EXERCISE DESCRIPTION: The answer must consist of every line from the data that holds the string "negb".

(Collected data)
------------------------------------------------------------------------
(** * GATMobilityAnalysis: the ST-GAT forecasting model and its grid-search driver

    A shallow embedding of the Python sources

      - [src/models/st_gat.py]                 (tensor shapes of the forward pass)
      - [src/models/hyperparameter_search.py]  (the expanding-window driver)
      - [src/run.py]                           (the train-or-load branch)
      - [src/visualizations/predictions.py]    (the day-aligned slicing)

    Python floats are IEEE 754 binary64 numbers; they are modelled by Rocq's
    primitive floats, which are the same format with the same rounding, so
    [0.7 * 90] evaluates here to what it evaluates to in Python. *)

From Stdlib Require Import ZArith List Bool String Ascii Lia.
From Stdlib Require Import Floats Uint63.
From Stdlib Require Import ZifyNat.
Import ListNotations.

Set Warnings "-inexact-float".

Local Open Scope Z_scope.

(* ================================================================== *)
(** ** Tensor shapes (torch.Size) and the shape contracts of the
       library operators that [ST_GAT.forward] calls *)
(* ================================================================== *)

Module Shape.

(** A [torch.Size]: the list of dimension sizes, outermost first. *)
Definition shape := list Z.

Definition numel (s : shape) : Z := fold_right Z.mul 1 s.

(** [torch.reshape] / [Tensor.view] with a target that may hold one [-1].
    The inferred dimension must be unambiguous: the product of the given
    dimensions must be non-zero and divide the number of elements.  Without
    [-1] the products must agree.  Any other negative size is refused. *)
Definition reshape (s : shape) (target : list Z) : option shape :=
  let given := filter (fun d => negb (d =? -1)) target in
  if existsb (fun d => d <? 0) given then None
  else
    match (List.length target - List.length given)%nat with
    | O => if numel given =? numel s then Some target else None
    | S O =>
        let p := numel given in
        if p =? 0 then None
        else if numel s mod p =? 0
             then Some (map (fun d => if d =? -1 then numel s / p else d) target)
             else None
    | _ => None
    end.

(** [torch.movedim x src dst]: the dimension at [src] is taken out and put
    back at position [dst]. *)
Definition movedim (s : shape) (src dst : nat) : option shape :=
  match nth_error s src with
  | None => None
  | Some d =>
      let rest := firstn src s ++ skipn (S src) s in
      if (dst <=? List.length rest)%nat
      then Some (firstn dst rest ++ d :: skipn dst rest)
      else None
  end.

(** [torch.nn.LSTM(input_size, hidden_size, num_layers=1)] on a sequence-major
    input: (L, B, input_size) gives (L, B, hidden_size); the unbatched form
    (L, input_size) gives (L, hidden_size). *)
Definition lstm (input_size hidden_size : Z) (s : shape) : option shape :=
  match s with
  | [l; b; i] => if i =? input_size then Some [l; b; hidden_size] else None
  | [l; i] => if i =? input_size then Some [l; hidden_size] else None
  | _ => None
  end.

(** [x[-1, :, :]]: three indices, the first one selecting the last entry of
    dimension 0 (which must exist). *)
Definition select_last (s : shape) : option shape :=
  match s with
  | d0 :: d1 :: d2 :: rest => if 1 <=? d0 then Some (d1 :: d2 :: rest) else None
  | _ => None
  end.

(** [torch.squeeze x]: every dimension of size 1 is dropped. *)
Definition squeeze (s : shape) : shape := filter (fun d => negb (d =? 1)) s.

(** [torch.nn.Linear(in_features, out_features)]: acts on the last axis. *)
Definition linear (in_features out_features : Z) (s : shape) : option shape :=
  match rev s with
  | [] => None
  | i :: front =>
      if i =? in_features then Some (rev front ++ [out_features]) else None
  end.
------------------------------------------------------------------------
TASK RESPONSE:
  let given := filter (fun d => negb (d =? -1)) target in
Definition squeeze (s : shape) : shape := filter (fun d => negb (d =? 1)) s.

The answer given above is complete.